Problem description:
No record may be omitted; give all of them again exactly.

Material for this exercise:

Lemma stats_from_relates n : forall i total_messages disconnected_count,
  keeps related (stats_from i n total_messages disconnected_count).
Proof.
  induction n as [|n IH]; intros i total_messages disconnected_count; simpl;
    [apply keeps_ret|].
  apply keeps_bind.
  - apply on_subscriber_relates. intros s0. by apply get_stats_blind.
  - intros st. apply keeps_bind; [apply keeps_print | intros _; apply IH].
Qed.

Lemma print_stats_relates : keeps related print_stats.
Proof.
  unfold print_stats. apply keeps_bind; [apply keeps_print|]. intros _.
  apply keeps_bind; [apply keeps_get|]. intros self.
  apply keeps_bind; [apply stats_from_relates|]. intros [total_messages disconnected_count].
  apply keeps_bind; [apply keeps_print|]. intros _.
  destruct (0 <? disconnected_count); [apply keeps_print|].
  destruct (0 <? total_messages); [apply keeps_print | apply keeps_ret].
Qed.

(** An event keeps the relation; an arrival needs it to survive arrivals. *)
Lemma run_event_relates ev :
  (is_arrival ev = true -> forall s0, arrival_proof (R s0)) ->
  keeps related (run_event env ev).
Proof.
  intros Harrival.
  destruct ev as [wait pick duration|i k|i a|i error|i session_present|]; simpl.
  - apply simulate_cycle_relates.
  - apply on_subscriber_relates. intros s0. by apply reconnect_after_delay_blind.
  - apply on_subscriber_relates. intros s0. apply deliver_proof. by apply Harrival.
  - apply on_subscriber_relates. intros s0. by apply interrupted_blind.
  - apply on_subscriber_relates. intros s0. by apply resumed_blind.
  - apply keeps_bind; [apply keeps_sleep | intros _; apply print_stats_relates].
Qed.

Result of this task:
Lemma stats_from_relates n : forall i total_messages disconnected_count,
  keeps related (stats_from i n total_messages disconnected_count).
Proof.
  induction n as [|n IH]; intros i total_messages disconnected_count; simpl;
    [apply keeps_ret|].
  apply keeps_bind.
  - apply on_subscriber_relates. intros s0. by apply get_stats_blind.
  - intros st. apply keeps_bind; [apply keeps_print | intros _; apply IH].
Qed.

Lemma print_stats_relates : keeps related print_stats.
Proof.
  unfold print_stats. apply keeps_bind; [apply keeps_print|]. intros _.
  apply keeps_bind; [apply keeps_get|]. intros self.
  apply keeps_bind; [apply stats_from_relates|]. intros [total_messages disconnected_count].
  apply keeps_bind; [apply keeps_print|]. intros _.
  destruct (0 <? disconnected_count); [apply keeps_print|].
  destruct (0 <? total_messages); [apply keeps_print | apply keeps_ret].
Qed.

(** An event keeps the relation; an arrival needs it to survive arrivals. *)
Lemma run_event_relates ev :
  (is_arrival ev = true -> forall s0, arrival_proof (R s0)) ->
  keeps related (run_event env ev).
Proof.
  intros Harrival.
  destruct ev as [wait pick duration|i k|i a|i error|i session_present|]; simpl.
  - apply simulate_cycle_relates.
  - apply on_subscriber_relates. intros s0. by apply reconnect_after_delay_blind.
  - apply on_subscriber_relates. intros s0. apply deliver_proof. by apply Harrival.
  - apply on_subscriber_relates. intros s0. by apply interrupted_blind.
  - apply on_subscriber_relates. intros s0. by apply resumed_blind.
  - apply keeps_bind; [apply keeps_sleep | intros _; apply print_stats_relates].
Qed.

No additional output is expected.